A Hawk may be ready to fly
An intriguing story to follow is the future of forward Josh Smith, who has wanted to explore life outside of Atlanta for a while unless the Hawks want to re-sign him as a maximum-contract player. New general manager Danny Ferry doesn’t have the attachment to Smith previous management did. Smith is a tremendous player who could help a team greatly at the trade deadline, but the Hawks’ asking price may be too high. It will be interesting to see if it comes down in the next five days. Any team that acquires Smith will likely have to sign him to a maximum contract to retain his services. Opinions about Smith around the league vary, but he is one of the league’s more versatile players.

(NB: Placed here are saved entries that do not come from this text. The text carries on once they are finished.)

(* ===== verification/Streams.v ===== *)
(** * Stream identity, tenancy, actors and access levels

    Models es/streamid.go (StreamID, Validate, Canonical, ParseCanonical),
    es/tenant.go (the tenant carried by a context), es/actor.go and
    es/access.go (access levels and the classification table). *)
From S2P Require Import Prelude Errors.

(** ** Stream identity (es/streamid.go) *)
Module StreamID.

Definition canonicalSep : ascii := ":"%char.

Definition is_alnum (c : ascii) : bool :=
  let n := nat_of_ascii c in
  (Nat.leb 97 n && Nat.leb n 122) || (Nat.leb 48 n && Nat.leb n 57).

Definition is_slug_char (c : ascii) : bool :=
  is_alnum c || bool_decide (c = "_"%char) || bool_decide (c = "-"%char).

(** [slugRe.MatchString], the expression [^[a-z0-9][a-z0-9_-]{0,127}$]. *)
Definition slugRe (s : string) : bool :=
  match s with
  | EmptyString => false
  | String c s' =>
      is_alnum c && str_forall is_slug_char s' && Nat.leb (String.length s') 127
  end.

Record t : Set := mk { Tenant : string; Type_ : string; ID : string }.

#[global] Instance eq_dec : EqDecision t.
Proof. solve_decision. Defined.

#[global] Instance countable : Countable t.
Proof.
  refine (inj_countable' (fun s => (Tenant s, Type_ s, ID s))
    (fun '(a, b, c) => mk a b c) _).
  by intros [].
Qed.

Definition Validate (s : t) : option err :=
  if decide (Tenant s = EmptyString) then Some (ESent ErrTenantMissing)
  else if negb (slugRe (Type_ s)) || negb (slugRe (ID s))
  then Some (ESent ErrInvalidStreamID)
  else None.

Definition NewStreamID (tenant typ id : string) : res t :=
  let sid := mk tenant typ id in
  match Validate sid with Some e => Err e | None => Ok sid end.

Definition Canonical (s : t) : string := Type_ s +:+ String canonicalSep (ID s).

(** [String()] of the Go type, for log output. *)
Definition to_string (s : t) : string :=
  Tenant s +:+ String "/"%char (Canonical s).

Definition ParseCanonical (tenant canonical : string) : res t :=
  match str_index canonicalSep canonical with
  | None => Err (ESent ErrInvalidStreamID)
  | Some i =>
      if Nat.eqb i 0 || Nat.eqb i (String.length canonical - 1)
      then Err (ESent ErrInvalidStreamID)
      else NewStreamID tenant (str_take i canonical) (str_drop (S i) canonical)
  end.

#[global] Arguments Canonical : simpl never.
#[global] Arguments ParseCanonical : simpl never.
#[global] Arguments Validate : simpl never.

Lemma slug_free c s : is_slug_char c = false -> slugRe s = true -> str_free c s = true.
Proof.
  intros Hc. destruct s as [|d s]; [done|]. simpl. intros H. bool_to_prop.
  assert (Hd : is_slug_char d = true) by (unfold is_slug_char; by rewrite H).
  unfold str_free; simpl. rewrite andb_true_iff; split.
  - apply negb_true_iff, bool_decide_eq_false. intros ->. congruence.
  - clear -Hc H1. induction s as [|x s IH]; [done|]. simpl in *. bool_to_prop.
    rewrite andb_true_iff; split; [|by apply IH].
    apply negb_true_iff, bool_decide_eq_false. intros ->. congruence.
Qed.

Lemma Validate_None s :
  Validate s = None <-> Tenant s <> EmptyString /\ slugRe (Type_ s) = true /\ slugRe (ID s) = true.
Proof.
  unfold Validate. case_decide; [intuition congruence|].
  destruct (slugRe (Type_ s)), (slugRe (ID s)); simpl; intuition congruence.
Qed.

Lemma NewStreamID_Ok tenant typ id s :
  NewStreamID tenant typ id = Ok s <-> s = mk tenant typ id /\ Validate s = None.
Proof.
  unfold NewStreamID. destruct (Validate _) eqn:H; split.
  - done.
  - intros [-> ?]. congruence.
  - intros [= <-]. done.
  - intros [-> _]. done.
Qed.

Lemma slug_ascii s : slugRe s = true -> str_ascii s = true.
Proof.
  destruct s as [|c s]; [done|]. unfold slugRe, str_ascii. intros [[Hc Hs]%andb_true_iff _]%andb_true_iff.
  assert (Hslug : forall c, is_slug_char c = true -> byte_in 0 127 c = true).
  { intros [[] [] [] [] [] [] [] []]; vm_compute; congruence. }
  cbn [str_forall]. rewrite (str_forall_impl _ _ _ Hslug Hs), andb_true_r. apply Hslug.
  unfold is_slug_char. by rewrite Hc.
Qed.

Lemma Canonical_ascii sid : Validate sid = None -> str_ascii (Canonical sid) = true.
Proof.
  intros (_ & Ht & Hi)%Validate_None. unfold Canonical.
  apply str_ascii_app; [by apply slug_ascii|]. apply (str_ascii_app ":"); [done|]. by apply slug_ascii.
Qed.

Lemma slug_nonempty s : slugRe s = true -> (0 < String.length s)%nat.
Proof. destruct s; simpl; [done|lia]. Qed.

Lemma Parse_Canonical s :
  Validate s = None -> ParseCanonical (Tenant s) (Canonical s) = Ok s.
Proof.
  intros Hv. pose proof (proj1 (Validate_None s) Hv) as (Ht & Hty & Hid).
  unfold ParseCanonical, Canonical.
  rewrite str_index_app by by apply slug_free.
  pose proof (slug_nonempty _ Hty). pose proof (slug_nonempty _ Hid).
  rewrite str_app_length. simpl String.length.
  destruct (Nat.eqb_spec (String.length (Type_ s)) 0); [lia|].
  destruct (Nat.eqb_spec (String.length (Type_ s)) (String.length (Type_ s) + S (String.length (ID s)) - 1));
    [lia|]. cbn [orb].
  rewrite str_take_app, str_drop_sep.
  apply NewStreamID_Ok. split; [by destruct s|done].
Qed.

Lemma str_index_split c s i :
  str_index c s = Some i ->
  s = str_take i s +:+ String c (str_drop (S i) s).
Proof.
  revert i; induction s as [|d s IH]; intros i; simpl; [done|].
  destruct (ascii_dec d c) as [->|].
  - intros [= <-]. simpl. done.
  - destruct (str_index c s) eqn:Hi; simpl; [|done]. intros [= <-].
    simpl str_take. rewrite str_app_cons. f_equal. by apply IH.
Qed.

Lemma Canonical_Parse tenant c s :
  ParseCanonical tenant c = Ok s ->
  Canonical s = c /\ Tenant s = tenant /\ Validate s = None.
Proof.
  unfold ParseCanonical. destruct (str_index _ _) as [i|] eqn:Hi; [|done].
  destruct (_ || _); [done|]. intros [-> Hv]%NewStreamID_Ok.
  split; [|done]. unfold Canonical. cbn [Type_ ID].
  symmetry. by apply str_index_split.
Qed.

Lemma Canonical_inj s1 s2 :
  Validate s1 = None -> Validate s2 = None ->
  Tenant s1 = Tenant s2 -> Canonical s1 = Canonical s2 -> s1 = s2.
Proof.
  intros H1 H2 Ht Hc. apply Parse_Canonical in H1, H2.
  rewrite Ht, Hc in H1. congruence.
Qed.

Lemma Canonical_free c s :
  is_slug_char c = false -> c <> canonicalSep -> Validate s = None ->
  str_free c (Canonical s) = true.
Proof.
  intros Hc Hne (_ & Hty & Hid)%Validate_None.
  unfold Canonical, str_free. rewrite str_forall_app. simpl.
  rewrite (slug_free _ _ Hc Hty : str_forall _ _ = true).
  rewrite (slug_free _ _ Hc Hid : str_forall _ _ = true).
  rewrite bool_decide_eq_false_2 by congruence. done.
Qed.

End StreamID.

#[export] Hint Resolve StreamID.Parse_Canonical : core.

(** ** Request contexts (context.Context values used by the framework)

    A context is the chain of [context.WithValue] frames, newest first. *)
Module Ctx.

Inductive key : Set := tenantCtxKey | stepPrefixKey | queueKey.
#[global] Instance key_eq_dec : EqDecision key.
Proof. solve_decision. Defined.

Definition t := list (key * string).

Definition WithValue (ctx : t) (k : key) (v : string) : t := (k, v) :: ctx.

Fixpoint Value (ctx : t) (k : key) : option string :=
  match ctx with
  | [] => None
  | (k', v) :: ctx' => if decide (k' = k) then Some v else Value ctx' k
  end.

(** es/tenant.go *)
Definition WithTenant (ctx : t) (tenantID : string) : t :=
  if decide (tenantID = EmptyString) then ctx
  else WithValue ctx tenantCtxKey tenantID.

Definition TenantFrom (ctx : t) : string * bool :=
  let v := default EmptyString (Value ctx tenantCtxKey) in
  (v, negb (bool_decide (v = EmptyString))).

Definition RequireTenant (ctx : t) : res string :=
  let '(t, ok) := TenantFrom ctx in
  if ok then Ok t else Err (ESent ErrTenantMissing).

End Ctx.

(** ** Actors (es/actor.go) *)
Module Actor.

Definition ActorUnspecified : Z := 0.
Definition ActorUser : Z := 1.
Definition ActorSystem : Z := 2.
Definition ActorService : Z := 3.
Definition ActorIntegration : Z := 4.

Definition kind_string (k : Z) : string :=
  if k =? ActorUser then "user"
  else if k =? ActorSystem then "system"
  else if k =? ActorService then "service"
  else if k =? ActorIntegration then "integration"
  else "unspecified".

Record t := mk {
  Kind : Z;
  Principal : string;
  OnBehalfOf : string;
  APIKeyID : string;
  Attributes : gmap string string
}.

Definition zero : t := mk ActorUnspecified EmptyString EmptyString EmptyString ∅.

#[global] Instance eq_dec : EqDecision t.
Proof. solve_decision. Defined.

End Actor.

(** ** Access levels (es/access.go) *)
Module Access.

Inductive level : Set :=
  | AccessLevelPublic
  | AccessLevelInternal
  | AccessLevelSubject
  | AccessLevelCompliance
  | AccessLevelOperator.

Definition rank (l : level) : nat :=
  match l with
  | AccessLevelPublic => 0
  | AccessLevelInternal => 1
  | AccessLevelSubject => 2
  | AccessLevelCompliance => 3
  | AccessLevelOperator => 4
  end.

Definition level_string (l : level) : string :=
  match l with
  | AccessLevelPublic => "public"
  | AccessLevelInternal => "internal"
  | AccessLevelSubject => "subject"
  | AccessLevelCompliance => "compliance"
  | AccessLevelOperator => "operator"
  end.

(** The proto enum es.v1.DataClassification; [Unrecognised] is a number
    outside the enum, e.g. from a newer schema. *)
Inductive DataClassification : Set :=
  | UNSPECIFIED | PUBLIC | INTERNAL | PERSONAL | QUASI_IDENTIFIER
  | SENSITIVE | FINANCIAL | CARDHOLDER | SAD | CREDENTIAL | UNSTRUCTURED
  | Unrecognised (n : Z).

Definition MinLevelFor (c : DataClassification) : level :=
  match c with
  | UNSPECIFIED | PUBLIC => AccessLevelPublic
  | INTERNAL => AccessLevelInternal
  | PERSONAL | QUASI_IDENTIFIER | UNSTRUCTURED => AccessLevelSubject
  | SENSITIVE | FINANCIAL | CARDHOLDER => AccessLevelCompliance
  | CREDENTIAL => AccessLevelOperator
  | SAD | Unrecognised _ => AccessLevelOperator
  end.

Definition ClassificationLabel (c : DataClassification) : string :=
  match c with
  | UNSPECIFIED => "UNSPECIFIED"
  | PUBLIC => "PUBLIC"
  | INTERNAL => "INTERNAL"
  | PERSONAL => "PERSONAL"
  | QUASI_IDENTIFIER => "QUASI_IDENTIFIER"
  | UNSTRUCTURED => "UNSTRUCTURED"
  | SENSITIVE => "SENSITIVE"
  | FINANCIAL => "FINANCIAL"
  | CARDHOLDER => "CARDHOLDER"
  | CREDENTIAL => "CREDENTIAL"
  | SAD | Unrecognised _ => "UNKNOWN"
  end.

End Access.

(** For every well-formed stream id, parsing the canonical storage form
    back in the stream's tenant returns the same stream id; and whatever
    ParseCanonical accepts is well-formed, lies in the requested tenant and
    has the parsed text as its canonical form.  So two well-formed ids of one
    tenant never share a storage key. *)
Theorem canonical_roundtrip (s : StreamID.t) (tenant c : string) :
  (StreamID.Validate s = None ->
     StreamID.ParseCanonical (StreamID.Tenant s) (StreamID.Canonical s) = Ok s) /\
  (forall s', StreamID.ParseCanonical tenant c = Ok s' ->
     StreamID.Canonical s' = c /\ StreamID.Tenant s' = tenant /\ StreamID.Validate s' = None).
Proof.
  split.
  - apply StreamID.Parse_Canonical.
  - intros s'. apply StreamID.Canonical_Parse.
Qed.

Lemma canonical_roundtrip_witness :
  StreamID.ParseCanonical "acme" "order:o-1" = Ok (StreamID.mk "acme" "order" "o-1").
Proof.
  destruct (canonical_roundtrip (StreamID.mk "acme" "order" "o-1") "acme" "order:o-1") as [H _].
  apply H. vm_compute. reflexivity.
Defined.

After scoring 20 points against the Celtics in a December game, Houston’s Greg Smith averaged just 3.7 points in January and was sent to the NBADL for a six-day period. The Rockets have used their Rio Grande Valley club as a shuttle service of sorts for their youngsters, including rookie Terrence Jones. Royce White made his NBADL debut against Maine Tuesday and has averaged 6.5 points and 7 rebounds in two games for the Vipers. White finally agreed to play for Rio Grande Valley after coming to an agreement about his anxiety disorder treatment.

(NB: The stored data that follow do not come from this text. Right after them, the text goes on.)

(* ===== verification/Events.v ===== *)
(** * Event data model (es/envelope.go, es/command.go, es/decider.go,
    es/state_cache.go, es/state_envelope.go, es/outbox.go)

    Times are [Z] nanoseconds since the Unix epoch, in UTC (the code
    normalises with [.UTC()] at every boundary).  A UUID is the [Z] value of
    its 16 bytes, big endian; [uuid.Nil] is 0.  [[]byte] fields whose nil-ness
    the code inspects are [option bytes]. *)
From S2P Require Import Prelude Errors Streams.

Notation UUID := Z (only parsing).
Notation Time := Z (only parsing).
Notation Duration := Z (only parsing).

(** Go's zero [time.Time], 0001-01-01T00:00:00Z. *)
Definition zero_time : Time := -62135596800 * 1000000000.

(** ** Big-endian encoding (encoding/binary, uuid.UUID[:]) *)

Definition byte_of_Z (z : Z) : Byte.byte :=
  default Byte.x00 (Byte.of_N (Z.to_N (z mod 256))).

(** [n] bytes of [z], most significant first. *)
Fixpoint be_bytes (n : nat) (z : Z) : bytes :=
  match n with
  | O => []
  | S n' => be_bytes n' (z / 256) ++ [byte_of_Z z]
  end.

Definition Z_of_byte (b : Byte.byte) : Z := Z.of_N (Byte.to_N b).

Fixpoint be_value (acc : Z) (b : bytes) : Z :=
  match b with
  | [] => acc
  | x :: b' => be_value (acc * 256 + Z_of_byte x) b'
  end.

Lemma Z_of_byte_of_Z z : Z_of_byte (byte_of_Z z) = z mod 256.
Proof.
  unfold Z_of_byte, byte_of_Z.
  pose proof (Z.mod_pos_bound z 256 ltac:(lia)) as Hr.
  destruct (Byte.of_N (Z.to_N (z mod 256))) as [b|] eqn:Hb; simpl.
  - apply Byte.to_of_N in Hb. rewrite Hb. lia.
  - apply Byte.of_N_None_iff in Hb. lia.
Qed.

Lemma be_bytes_length n z : length (be_bytes n z) = n.
Proof.
  revert z; induction n as [|n IH]; intros z; simpl; [done|].
  rewrite length_app, IH. simpl. lia.
Qed.

Lemma be_value_app acc a b : be_value acc (a ++ b) = be_value (be_value acc a) b.
Proof. revert acc; induction a as [|x a IH]; intros acc; simpl; auto. Qed.

Lemma be_value_bytes n z :
  0 <= z < 256 ^ Z.of_nat n -> be_value 0 (be_bytes n z) = z.
Proof.
  revert z; induction n as [|n IH]; intros z Hz; simpl; [simpl in Hz; lia|].
  rewrite Nat2Z.inj_succ, Z.pow_succ_r in Hz by lia.
  rewrite be_value_app, IH.
  - simpl. rewrite Z_of_byte_of_Z. pose proof (Z.div_mod z 256). lia.
  - split; [apply Z.div_pos; lia|]. apply Z.div_lt_upper_bound; lia.
Qed.

Lemma be_bytes_inj n z z' :
  0 <= z < 256 ^ Z.of_nat n -> 0 <= z' < 256 ^ Z.of_nat n ->
  be_bytes n z = be_bytes n z' -> z = z'.
Proof.
  intros Hz Hz' H. rewrite <- (be_value_bytes n z), <- (be_value_bytes n z') by done.
  by rewrite H.
Qed.

(** ** Envelopes *)
Module Envelope.
Record t := mk {
  EventID : UUID;
  TenantID : string;
  StreamID : StreamID.t;
  Version : Z;
  GlobalPosition : Z;
  TypeURL : string;
  SchemaVersion : Z;
  OccurredAt : Time;
  RecordedAt : Time;
  CorrelationID : UUID;
  CausationID : UUID;
  CommandID : UUID;
  Actor : Actor.t;
  Payload : bytes;
  PayloadJSON : bytes;
  KeyRefs : bytes;
  Hash : bytes;
  PrevHash : bytes
}.

#[global] Instance eq_dec : EqDecision t.
Proof. solve_decision. Defined.

Definition zero : t :=
  mk 0 "" (StreamID.mk "" "" "") 0 0 "" 0 zero_time zero_time 0 0 0
     Actor.zero [] [] [] [] [].
End Envelope.

(** ** Append parameters and results (es/command.go) *)

(** ConstraintOpKind is an int; values other than 1 and 2 reach the adapters'
    default branch. *)
Definition ClaimConstraint : Z := 1.
Definition ReleaseConstraint : Z := 2.

Record ConstraintOp := mkConstraintOp {
  co_Op : Z;
  co_Scope : string;
  co_Value : string
}.

(** Payload: the marshalled message, which proto.Marshal never returns as a nil
    slice; [] is a message without fields.  A caller that passes nil, which the
    NOT NULL column refuses, is not represented. *)
Record EventToAppend := mkEventToAppend {
  ea_EventID : UUID;
  ea_TypeURL : string;
  ea_SchemaVersion : Z;
  ea_OccurredAt : Time;
  ea_CorrelationID : UUID;
  ea_CausationID : UUID;
  ea_CommandID : UUID;
  ea_Actor : Actor.t;
  ea_Payload : bytes;
  ea_PayloadJSON : bytes;
  ea_KeyRefs : bytes
}.

Record AppendParams := mkAppendParams {
  ap_StreamID : StreamID.t;
  ap_ExpectedVersion : Z;
  ap_Events : list EventToAppend;
  ap_Constraints : list ConstraintOp;
  ap_NewStateBytes : option bytes;
  ap_StateTypeURL : string;
  ap_StateSchemaVersion : Z;
  ap_Terminal : bool
}.

Record AppendResult := mkAppendResult {
  ar_StartVersion : Z;
  ar_EndVersion : Z;
  ar_StartGlobalPosition : Z;
  ar_EndGlobalPosition : Z;
  ar_RecordedAt : Time
}.

Definition zero_AppendResult : AppendResult := mkAppendResult 0 0 0 0 zero_time.

#[export] Instance AppendResult_eq_dec : EqDecision AppendResult.
Proof. solve_decision. Defined.

(** The envelope carries the event that was appended. *)
Definition carries (ev : EventToAppend) (e : Envelope.t) : Prop :=
  Envelope.EventID e = ea_EventID ev /\ Envelope.TypeURL e = ea_TypeURL ev /\
  Envelope.SchemaVersion e = ea_SchemaVersion ev /\ Envelope.OccurredAt e = ea_OccurredAt ev /\
  Envelope.CorrelationID e = ea_CorrelationID ev /\ Envelope.CausationID e = ea_CausationID ev /\
  Envelope.CommandID e = ea_CommandID ev /\ Envelope.Actor e = ea_Actor ev /\
  Envelope.Payload e = ea_Payload ev /\ Envelope.PayloadJSON e = ea_PayloadJSON ev /\
  Envelope.KeyRefs e = ea_KeyRefs ev.

(** ** Deterministic command ids (es/command.go: DeriveCommandID)

    [uuid.NewSHA1] is third-party code: a parameter. *)
Definition commandIDNamespace : UUID := 0x8c8b3f4e1c0a4c0e9fe71e7c4f50c2a1.

(** The buffer that is hashed. *)
Definition commandIDBuf (handlerName : string) (sourceEventID : UUID) (outputIndex : Z) : bytes :=
  bytes_of_str handlerName ++ [Byte.x00] ++ be_bytes 16 sourceEventID ++
  be_bytes 8 (u64 outputIndex).

Definition DeriveCommandID (NewSHA1 : UUID -> bytes -> UUID)
    (handlerName : string) (sourceEventID : UUID) (outputIndex : Z) : UUID :=
  NewSHA1 commandIDNamespace (commandIDBuf handlerName sourceEventID outputIndex).

(** ** Deciders (es/decider.go) *)
Record Decider (S C E : Type) := mkDecider {
  Initial : S;
  Decide : S -> C -> res (list E * list ConstraintOp);
  Evolve : S -> E -> S;
  IsTerminal : option (S -> bool)
}.
Arguments mkDecider {_ _ _} _ _ _ _.
Arguments Initial {_ _ _} _.
Arguments Decide {_ _ _} _ _ _.
Arguments Evolve {_ _ _} _ _ _.
Arguments IsTerminal {_ _ _} _.

(** ** State-cache rows, state envelopes, outbox rows *)

Record StateCacheRow := mkStateCacheRow {
  sc_TenantID : string;
  sc_StreamID : string;
  sc_TypeURL : string;
  sc_State : bytes;
  sc_Version : Z;
  sc_Terminal : bool;
  sc_StateSchemaVersion : Z;
  sc_UpdatedAt : Time
}.

Record StateEnvelope := mkStateEnvelope {
  se_TenantID : string;
  se_StreamID : string;
  se_TypeURL : string;
  se_Version : Z;
  se_StateSchemaVersion : Z;
  se_State : bytes;
  se_UpdatedAt : Time
}.

Record OutboxRow := mkOutboxRow {
  or_Envelope : Envelope.t;
  or_Attempts : Z
}.

Record StreamRef := mkStreamRef { sr_TenantID : string; sr_StreamID : string }.

Record DLQRow := mkDLQRow {
  dr_TenantID : string;
  dr_GlobalPosition : Z;
  dr_EventID : UUID;
  dr_StreamID : string;
  dr_TypeURL : string;
  dr_CorrelationID : UUID;
  dr_CausationID : UUID;
  dr_CommandID : UUID;
  dr_ActorPrincipal : string;
  dr_EnqueuedAt : Time;
  dr_Attempts : Z;
  dr_LastError : string;
  dr_NextAttemptAt : option Time
}.

(** The input hashed by DeriveCommandID determines its arguments: for
    16-byte source ids and output indexes in the int64 range, equal buffers
    come from the same handler name, source event and output index, whatever
    bytes the handler name contains. *)
Theorem command_id_input_injective h1 h2 (e1 e2 : UUID) (i1 i2 : Z) :
  0 <= e1 < 2 ^ 128 -> 0 <= e2 < 2 ^ 128 ->
  - 2 ^ 63 <= i1 < 2 ^ 63 -> - 2 ^ 63 <= i2 < 2 ^ 63 ->
  commandIDBuf h1 e1 i1 = commandIDBuf h2 e2 i2 ->
  h1 = h2 /\ e1 = e2 /\ i1 = i2.
Proof.
  intros He1 He2 Hi1 Hi2 H. unfold commandIDBuf in H.
  apply app_inj_2 in H as [Hh H]; [|by rewrite !length_app, !be_bytes_length].
  apply app_inj_1 in H as [_ H]; [|done].
  apply app_inj_1 in H as [He Hi]; [|by rewrite !be_bytes_length].
  split; [|split].
  - rewrite <- (str_of_bytes_of_str h1), <- (str_of_bytes_of_str h2). by rewrite Hh.
  - apply (be_bytes_inj 16); [| |done]; change (256 ^ Z.of_nat 16) with (2 ^ 128); lia.
  - pose proof (u64_range i1). pose proof (u64_range i2).
    apply (be_bytes_inj 8) in Hi; [|done|done].
    unfold wrap_u in Hi. clear -Hi Hi1 Hi2.
    pose proof (Z.div_mod i1 (2 ^ 64)). pose proof (Z.div_mod i2 (2 ^ 64)). lia.
Qed.

Lemma command_id_input_injective_witness :
  commandIDBuf "h" 7 (-1) = commandIDBuf "h" 7 (-1) /\ ("h" = "h" /\ 7 = 7 /\ -1 = -1).
Proof.
  split; [reflexivity|].
  apply (command_id_input_injective "h" "h" 7 7 (-1) (-1)); [lia|lia|lia|lia|reflexivity].
Defined.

It’s almost a given that Brandon Jennings will explore free agency after the Bucks passed on an opportunity to sign him to an extension last summer. Jennings has exceeded expectations during his four years in the NBA but can still be wildly inconsistent with his 3-point shooting and decision-making. Also, guard Monta Ellis has an $11 million player option that he is expected to reject to become a free agent this summer. Ellis, like Josh Smith, has been productive throughout his career but elicits different opinions about whether he can contribute to a championship-caliber team. The Warriors felt they had to move Ellis because of his overall effect on the team and his desire to be the primary scorer despite the presence of Stephen Curry . . . Charlotte’s Ben Gordon, who has a player option for $13.2 million next season, is expected to be traded by the Bobcats because he has not bought into coach Mike Dunlap’s system. The Celtics would be interested in Gordon, but he would be the second-highest-paid player on the team.